• **WORK REQUIRED**
From the data underneath, reproduce exactly the stretch that begins at the line with "destruct (ZBUFF_isError result);" and ends after the line with "end; try discriminate.".

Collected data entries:
• • • •

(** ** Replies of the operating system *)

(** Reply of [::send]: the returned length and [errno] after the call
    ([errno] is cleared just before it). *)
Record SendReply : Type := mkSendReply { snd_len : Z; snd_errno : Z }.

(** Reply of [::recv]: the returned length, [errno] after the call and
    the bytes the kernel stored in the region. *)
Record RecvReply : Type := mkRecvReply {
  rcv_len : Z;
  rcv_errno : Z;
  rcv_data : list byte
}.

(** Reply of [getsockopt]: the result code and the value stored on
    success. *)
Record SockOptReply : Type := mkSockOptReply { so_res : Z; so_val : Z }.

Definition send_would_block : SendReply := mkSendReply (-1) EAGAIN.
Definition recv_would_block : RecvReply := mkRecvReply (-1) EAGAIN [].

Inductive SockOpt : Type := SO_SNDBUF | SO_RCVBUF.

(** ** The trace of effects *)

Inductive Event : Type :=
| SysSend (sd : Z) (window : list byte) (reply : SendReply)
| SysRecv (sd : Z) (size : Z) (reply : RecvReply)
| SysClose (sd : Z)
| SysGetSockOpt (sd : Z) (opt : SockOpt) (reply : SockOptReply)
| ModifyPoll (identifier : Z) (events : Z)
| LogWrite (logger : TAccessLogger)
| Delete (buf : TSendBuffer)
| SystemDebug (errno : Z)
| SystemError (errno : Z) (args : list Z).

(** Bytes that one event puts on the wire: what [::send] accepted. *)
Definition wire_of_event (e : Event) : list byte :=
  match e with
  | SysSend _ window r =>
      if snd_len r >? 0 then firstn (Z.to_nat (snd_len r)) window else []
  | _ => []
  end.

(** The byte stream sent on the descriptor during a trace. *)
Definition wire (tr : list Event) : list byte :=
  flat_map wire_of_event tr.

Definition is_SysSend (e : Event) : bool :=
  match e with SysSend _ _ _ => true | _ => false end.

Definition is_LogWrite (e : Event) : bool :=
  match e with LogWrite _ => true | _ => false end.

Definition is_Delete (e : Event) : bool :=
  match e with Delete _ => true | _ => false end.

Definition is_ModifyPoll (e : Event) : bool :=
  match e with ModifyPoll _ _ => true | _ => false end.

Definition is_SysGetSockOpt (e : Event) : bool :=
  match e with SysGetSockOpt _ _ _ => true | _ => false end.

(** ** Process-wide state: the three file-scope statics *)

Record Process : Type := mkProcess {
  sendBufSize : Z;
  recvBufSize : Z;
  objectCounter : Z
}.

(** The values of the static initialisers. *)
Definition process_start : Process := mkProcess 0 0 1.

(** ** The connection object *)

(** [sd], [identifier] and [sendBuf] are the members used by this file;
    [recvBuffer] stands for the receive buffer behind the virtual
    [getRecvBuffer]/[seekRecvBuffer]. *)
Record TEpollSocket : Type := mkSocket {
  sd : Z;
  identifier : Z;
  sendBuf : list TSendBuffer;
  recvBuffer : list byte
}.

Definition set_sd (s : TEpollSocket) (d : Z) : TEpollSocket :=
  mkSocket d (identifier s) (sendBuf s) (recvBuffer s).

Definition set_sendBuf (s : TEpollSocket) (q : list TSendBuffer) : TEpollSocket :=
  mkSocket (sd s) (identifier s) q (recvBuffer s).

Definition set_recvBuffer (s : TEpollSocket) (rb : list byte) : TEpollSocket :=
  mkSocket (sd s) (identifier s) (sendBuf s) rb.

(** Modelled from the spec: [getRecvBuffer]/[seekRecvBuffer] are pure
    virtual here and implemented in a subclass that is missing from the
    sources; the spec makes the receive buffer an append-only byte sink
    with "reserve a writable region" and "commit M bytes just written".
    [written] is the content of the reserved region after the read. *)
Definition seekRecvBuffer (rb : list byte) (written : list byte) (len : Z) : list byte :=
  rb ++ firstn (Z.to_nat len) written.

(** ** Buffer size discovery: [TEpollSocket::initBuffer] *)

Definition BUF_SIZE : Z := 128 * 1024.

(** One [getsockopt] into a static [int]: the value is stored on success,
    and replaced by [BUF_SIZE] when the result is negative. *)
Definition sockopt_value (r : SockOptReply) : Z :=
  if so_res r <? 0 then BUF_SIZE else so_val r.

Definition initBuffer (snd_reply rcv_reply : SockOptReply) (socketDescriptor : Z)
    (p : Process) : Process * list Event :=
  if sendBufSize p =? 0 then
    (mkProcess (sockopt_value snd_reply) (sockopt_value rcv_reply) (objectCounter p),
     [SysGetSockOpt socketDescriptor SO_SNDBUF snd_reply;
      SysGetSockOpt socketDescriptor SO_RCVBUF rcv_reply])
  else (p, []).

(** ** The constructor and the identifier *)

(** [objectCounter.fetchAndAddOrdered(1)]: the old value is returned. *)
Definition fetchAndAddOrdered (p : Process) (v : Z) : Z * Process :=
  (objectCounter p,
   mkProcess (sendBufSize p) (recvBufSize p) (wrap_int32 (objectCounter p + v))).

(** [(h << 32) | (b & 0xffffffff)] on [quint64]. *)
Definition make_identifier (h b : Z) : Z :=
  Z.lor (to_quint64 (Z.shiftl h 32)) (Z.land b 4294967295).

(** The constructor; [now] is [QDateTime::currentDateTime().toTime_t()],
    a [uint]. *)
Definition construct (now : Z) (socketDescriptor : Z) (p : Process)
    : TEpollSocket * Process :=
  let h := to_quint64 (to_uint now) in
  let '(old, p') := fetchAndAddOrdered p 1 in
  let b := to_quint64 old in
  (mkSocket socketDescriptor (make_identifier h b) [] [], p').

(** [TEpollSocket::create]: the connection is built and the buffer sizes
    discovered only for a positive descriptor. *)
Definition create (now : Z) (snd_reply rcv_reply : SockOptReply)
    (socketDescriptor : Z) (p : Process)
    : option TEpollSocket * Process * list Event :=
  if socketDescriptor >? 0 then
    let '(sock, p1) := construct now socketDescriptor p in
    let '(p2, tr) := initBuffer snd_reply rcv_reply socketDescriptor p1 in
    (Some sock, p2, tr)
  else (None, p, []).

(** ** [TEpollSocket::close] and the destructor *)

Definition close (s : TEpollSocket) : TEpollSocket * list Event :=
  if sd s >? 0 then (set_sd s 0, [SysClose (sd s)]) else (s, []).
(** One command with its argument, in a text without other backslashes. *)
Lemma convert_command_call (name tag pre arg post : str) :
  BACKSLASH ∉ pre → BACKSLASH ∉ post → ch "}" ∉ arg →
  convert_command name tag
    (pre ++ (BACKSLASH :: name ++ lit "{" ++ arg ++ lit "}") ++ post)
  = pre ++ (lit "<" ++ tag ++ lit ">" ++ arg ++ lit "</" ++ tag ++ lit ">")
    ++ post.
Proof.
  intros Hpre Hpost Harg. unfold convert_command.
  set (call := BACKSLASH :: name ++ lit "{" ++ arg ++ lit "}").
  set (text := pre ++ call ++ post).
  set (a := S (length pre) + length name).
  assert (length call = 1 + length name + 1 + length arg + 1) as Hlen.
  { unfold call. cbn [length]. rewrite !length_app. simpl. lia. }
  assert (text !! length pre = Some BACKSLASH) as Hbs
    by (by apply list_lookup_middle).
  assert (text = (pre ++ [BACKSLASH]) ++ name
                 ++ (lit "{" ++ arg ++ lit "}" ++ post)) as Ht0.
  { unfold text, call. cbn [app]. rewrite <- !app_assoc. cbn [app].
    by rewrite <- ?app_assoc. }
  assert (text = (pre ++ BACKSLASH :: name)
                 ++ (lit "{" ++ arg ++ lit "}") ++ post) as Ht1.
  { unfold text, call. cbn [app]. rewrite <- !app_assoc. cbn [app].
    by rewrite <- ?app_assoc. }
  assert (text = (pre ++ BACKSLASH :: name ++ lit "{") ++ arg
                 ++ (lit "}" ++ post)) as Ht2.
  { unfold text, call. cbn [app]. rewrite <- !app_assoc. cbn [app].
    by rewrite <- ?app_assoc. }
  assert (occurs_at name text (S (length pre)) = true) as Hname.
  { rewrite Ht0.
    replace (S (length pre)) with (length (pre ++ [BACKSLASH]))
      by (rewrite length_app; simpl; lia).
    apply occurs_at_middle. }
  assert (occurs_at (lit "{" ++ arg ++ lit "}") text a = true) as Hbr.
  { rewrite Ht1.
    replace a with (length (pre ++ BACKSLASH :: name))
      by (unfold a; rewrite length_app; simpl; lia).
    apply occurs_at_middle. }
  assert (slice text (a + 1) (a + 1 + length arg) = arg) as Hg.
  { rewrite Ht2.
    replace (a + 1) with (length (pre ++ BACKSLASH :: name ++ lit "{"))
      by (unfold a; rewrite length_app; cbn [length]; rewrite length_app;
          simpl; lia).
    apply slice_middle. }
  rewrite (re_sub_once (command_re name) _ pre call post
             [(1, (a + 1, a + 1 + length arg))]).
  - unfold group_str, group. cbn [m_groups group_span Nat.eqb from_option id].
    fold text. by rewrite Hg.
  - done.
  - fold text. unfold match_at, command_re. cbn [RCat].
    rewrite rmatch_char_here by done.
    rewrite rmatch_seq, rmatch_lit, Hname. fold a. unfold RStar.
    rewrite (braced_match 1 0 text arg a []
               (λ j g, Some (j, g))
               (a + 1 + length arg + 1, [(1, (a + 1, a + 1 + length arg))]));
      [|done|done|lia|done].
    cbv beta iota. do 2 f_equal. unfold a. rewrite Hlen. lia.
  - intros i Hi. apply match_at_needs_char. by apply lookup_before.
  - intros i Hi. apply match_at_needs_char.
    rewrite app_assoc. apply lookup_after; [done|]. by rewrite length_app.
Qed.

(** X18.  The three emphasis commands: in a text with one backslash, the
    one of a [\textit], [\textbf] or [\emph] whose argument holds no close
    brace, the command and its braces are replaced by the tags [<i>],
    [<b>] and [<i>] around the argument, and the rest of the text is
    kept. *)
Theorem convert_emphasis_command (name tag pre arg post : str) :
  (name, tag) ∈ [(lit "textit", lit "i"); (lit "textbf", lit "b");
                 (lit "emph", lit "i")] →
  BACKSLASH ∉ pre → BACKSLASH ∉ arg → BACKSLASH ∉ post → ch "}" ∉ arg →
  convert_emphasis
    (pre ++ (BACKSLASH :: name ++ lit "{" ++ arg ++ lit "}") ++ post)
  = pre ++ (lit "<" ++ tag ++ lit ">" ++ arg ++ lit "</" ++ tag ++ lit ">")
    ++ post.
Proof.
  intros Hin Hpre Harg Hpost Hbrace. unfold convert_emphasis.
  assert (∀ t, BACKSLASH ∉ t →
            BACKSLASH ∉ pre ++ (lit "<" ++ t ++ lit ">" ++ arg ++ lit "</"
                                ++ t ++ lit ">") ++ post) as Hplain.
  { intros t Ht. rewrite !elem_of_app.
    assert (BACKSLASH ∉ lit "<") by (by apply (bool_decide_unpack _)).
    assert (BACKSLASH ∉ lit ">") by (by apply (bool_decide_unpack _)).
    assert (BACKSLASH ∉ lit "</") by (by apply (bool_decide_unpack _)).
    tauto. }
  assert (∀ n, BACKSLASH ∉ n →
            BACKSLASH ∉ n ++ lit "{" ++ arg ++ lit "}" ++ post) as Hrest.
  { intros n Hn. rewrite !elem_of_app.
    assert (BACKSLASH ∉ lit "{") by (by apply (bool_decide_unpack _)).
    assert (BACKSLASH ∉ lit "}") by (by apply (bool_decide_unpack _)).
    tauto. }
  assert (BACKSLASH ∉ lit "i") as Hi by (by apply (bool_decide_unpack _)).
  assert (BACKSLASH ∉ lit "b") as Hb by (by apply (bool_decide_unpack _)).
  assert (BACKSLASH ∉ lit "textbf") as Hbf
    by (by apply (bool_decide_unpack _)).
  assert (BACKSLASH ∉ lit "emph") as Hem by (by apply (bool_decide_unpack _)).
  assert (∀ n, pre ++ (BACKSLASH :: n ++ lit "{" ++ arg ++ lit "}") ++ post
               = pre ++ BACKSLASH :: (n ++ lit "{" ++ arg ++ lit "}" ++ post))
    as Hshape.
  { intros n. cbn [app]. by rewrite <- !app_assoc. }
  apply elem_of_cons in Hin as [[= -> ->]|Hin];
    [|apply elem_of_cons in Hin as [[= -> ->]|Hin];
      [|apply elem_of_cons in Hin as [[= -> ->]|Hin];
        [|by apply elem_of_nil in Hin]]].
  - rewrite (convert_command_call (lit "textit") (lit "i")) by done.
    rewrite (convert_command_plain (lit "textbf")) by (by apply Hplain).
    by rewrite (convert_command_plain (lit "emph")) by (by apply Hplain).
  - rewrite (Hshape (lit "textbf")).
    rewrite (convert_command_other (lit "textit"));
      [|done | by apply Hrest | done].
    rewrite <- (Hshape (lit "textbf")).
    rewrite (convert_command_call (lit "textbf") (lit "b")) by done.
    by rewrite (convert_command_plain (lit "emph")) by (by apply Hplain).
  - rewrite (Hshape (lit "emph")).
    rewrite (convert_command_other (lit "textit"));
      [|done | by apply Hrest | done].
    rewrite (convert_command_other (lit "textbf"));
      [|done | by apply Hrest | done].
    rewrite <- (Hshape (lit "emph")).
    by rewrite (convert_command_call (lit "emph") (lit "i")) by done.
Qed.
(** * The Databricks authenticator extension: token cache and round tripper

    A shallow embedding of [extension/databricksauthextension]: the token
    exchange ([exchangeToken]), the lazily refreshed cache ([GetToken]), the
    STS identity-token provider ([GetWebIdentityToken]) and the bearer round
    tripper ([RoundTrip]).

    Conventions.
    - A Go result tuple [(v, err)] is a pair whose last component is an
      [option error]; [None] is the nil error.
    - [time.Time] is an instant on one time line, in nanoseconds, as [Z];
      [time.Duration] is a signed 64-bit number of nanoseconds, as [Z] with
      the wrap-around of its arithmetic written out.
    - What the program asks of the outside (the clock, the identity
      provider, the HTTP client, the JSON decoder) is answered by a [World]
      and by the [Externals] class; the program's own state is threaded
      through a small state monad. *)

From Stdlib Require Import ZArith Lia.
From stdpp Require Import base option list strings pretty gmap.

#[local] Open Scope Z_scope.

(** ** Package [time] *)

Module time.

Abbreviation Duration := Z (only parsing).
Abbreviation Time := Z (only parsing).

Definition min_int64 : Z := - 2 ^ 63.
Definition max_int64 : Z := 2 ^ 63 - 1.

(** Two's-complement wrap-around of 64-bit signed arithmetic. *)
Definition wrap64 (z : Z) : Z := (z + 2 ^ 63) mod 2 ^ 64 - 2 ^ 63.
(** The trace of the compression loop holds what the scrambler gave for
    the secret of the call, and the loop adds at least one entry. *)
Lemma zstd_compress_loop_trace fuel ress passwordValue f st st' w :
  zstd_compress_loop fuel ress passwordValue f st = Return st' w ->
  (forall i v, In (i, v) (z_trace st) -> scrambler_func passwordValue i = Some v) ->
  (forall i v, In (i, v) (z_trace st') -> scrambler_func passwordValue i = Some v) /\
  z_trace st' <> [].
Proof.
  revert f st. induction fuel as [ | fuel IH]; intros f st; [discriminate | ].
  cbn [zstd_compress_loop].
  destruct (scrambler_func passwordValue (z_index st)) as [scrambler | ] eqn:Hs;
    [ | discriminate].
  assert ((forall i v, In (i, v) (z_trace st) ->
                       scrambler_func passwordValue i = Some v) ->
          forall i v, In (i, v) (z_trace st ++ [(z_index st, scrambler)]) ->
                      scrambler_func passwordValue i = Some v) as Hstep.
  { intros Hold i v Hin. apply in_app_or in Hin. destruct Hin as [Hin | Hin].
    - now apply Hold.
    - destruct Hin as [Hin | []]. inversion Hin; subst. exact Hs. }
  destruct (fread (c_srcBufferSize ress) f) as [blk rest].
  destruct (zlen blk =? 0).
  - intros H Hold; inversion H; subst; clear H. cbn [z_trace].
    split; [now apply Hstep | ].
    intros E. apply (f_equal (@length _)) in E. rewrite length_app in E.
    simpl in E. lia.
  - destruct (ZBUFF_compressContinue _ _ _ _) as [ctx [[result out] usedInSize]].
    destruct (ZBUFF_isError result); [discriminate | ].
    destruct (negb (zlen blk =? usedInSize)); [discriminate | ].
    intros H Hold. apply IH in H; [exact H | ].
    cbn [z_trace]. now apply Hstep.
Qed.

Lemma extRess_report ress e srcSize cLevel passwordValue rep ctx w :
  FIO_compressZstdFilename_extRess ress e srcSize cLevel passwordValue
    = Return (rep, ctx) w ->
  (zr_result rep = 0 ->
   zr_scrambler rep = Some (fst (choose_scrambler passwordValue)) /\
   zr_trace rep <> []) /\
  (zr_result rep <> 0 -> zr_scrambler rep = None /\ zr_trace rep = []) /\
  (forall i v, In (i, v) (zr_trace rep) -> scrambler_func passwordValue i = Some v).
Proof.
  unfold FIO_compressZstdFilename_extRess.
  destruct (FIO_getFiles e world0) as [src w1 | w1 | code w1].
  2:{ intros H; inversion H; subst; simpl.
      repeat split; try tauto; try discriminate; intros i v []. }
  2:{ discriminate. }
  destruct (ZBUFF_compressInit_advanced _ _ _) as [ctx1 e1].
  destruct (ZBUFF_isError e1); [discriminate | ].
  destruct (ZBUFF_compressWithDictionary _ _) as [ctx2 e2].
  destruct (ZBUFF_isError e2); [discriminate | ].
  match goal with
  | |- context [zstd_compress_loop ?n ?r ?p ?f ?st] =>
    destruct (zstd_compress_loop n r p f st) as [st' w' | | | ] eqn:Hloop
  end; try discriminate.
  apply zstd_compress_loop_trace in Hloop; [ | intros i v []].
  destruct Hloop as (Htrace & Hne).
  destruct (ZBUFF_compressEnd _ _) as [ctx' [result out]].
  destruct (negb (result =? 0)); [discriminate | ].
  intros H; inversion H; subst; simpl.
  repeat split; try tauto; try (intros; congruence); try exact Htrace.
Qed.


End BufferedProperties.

• • • •

• **ANSWER SPACE**
    destruct (ZBUFF_isError result); [discriminate | ].
    destruct (negb (zlen blk =? usedInSize)); [discriminate | ].
    intros H Hold. apply IH in H; [exact H | ].
    cbn [z_trace]. now apply Hstep.
Qed.

Lemma extRess_report ress e srcSize cLevel passwordValue rep ctx w :
  FIO_compressZstdFilename_extRess ress e srcSize cLevel passwordValue
    = Return (rep, ctx) w ->
  (zr_result rep = 0 ->
   zr_scrambler rep = Some (fst (choose_scrambler passwordValue)) /\
   zr_trace rep <> []) /\
  (zr_result rep <> 0 -> zr_scrambler rep = None /\ zr_trace rep = []) /\
  (forall i v, In (i, v) (zr_trace rep) -> scrambler_func passwordValue i = Some v).
Proof.
  unfold FIO_compressZstdFilename_extRess.
  destruct (FIO_getFiles e world0) as [src w1 | w1 | code w1].
  2:{ intros H; inversion H; subst; simpl.
      repeat split; try tauto; try discriminate; intros i v []. }
  2:{ discriminate. }
  destruct (ZBUFF_compressInit_advanced _ _ _) as [ctx1 e1].
  destruct (ZBUFF_isError e1); [discriminate | ].
  destruct (ZBUFF_compressWithDictionary _ _) as [ctx2 e2].
  destruct (ZBUFF_isError e2); [discriminate | ].
  match goal with
  | |- context [zstd_compress_loop ?n ?r ?p ?f ?st] =>
    destruct (zstd_compress_loop n r p f st) as [st' w' | | | ] eqn:Hloop
  end; try discriminate.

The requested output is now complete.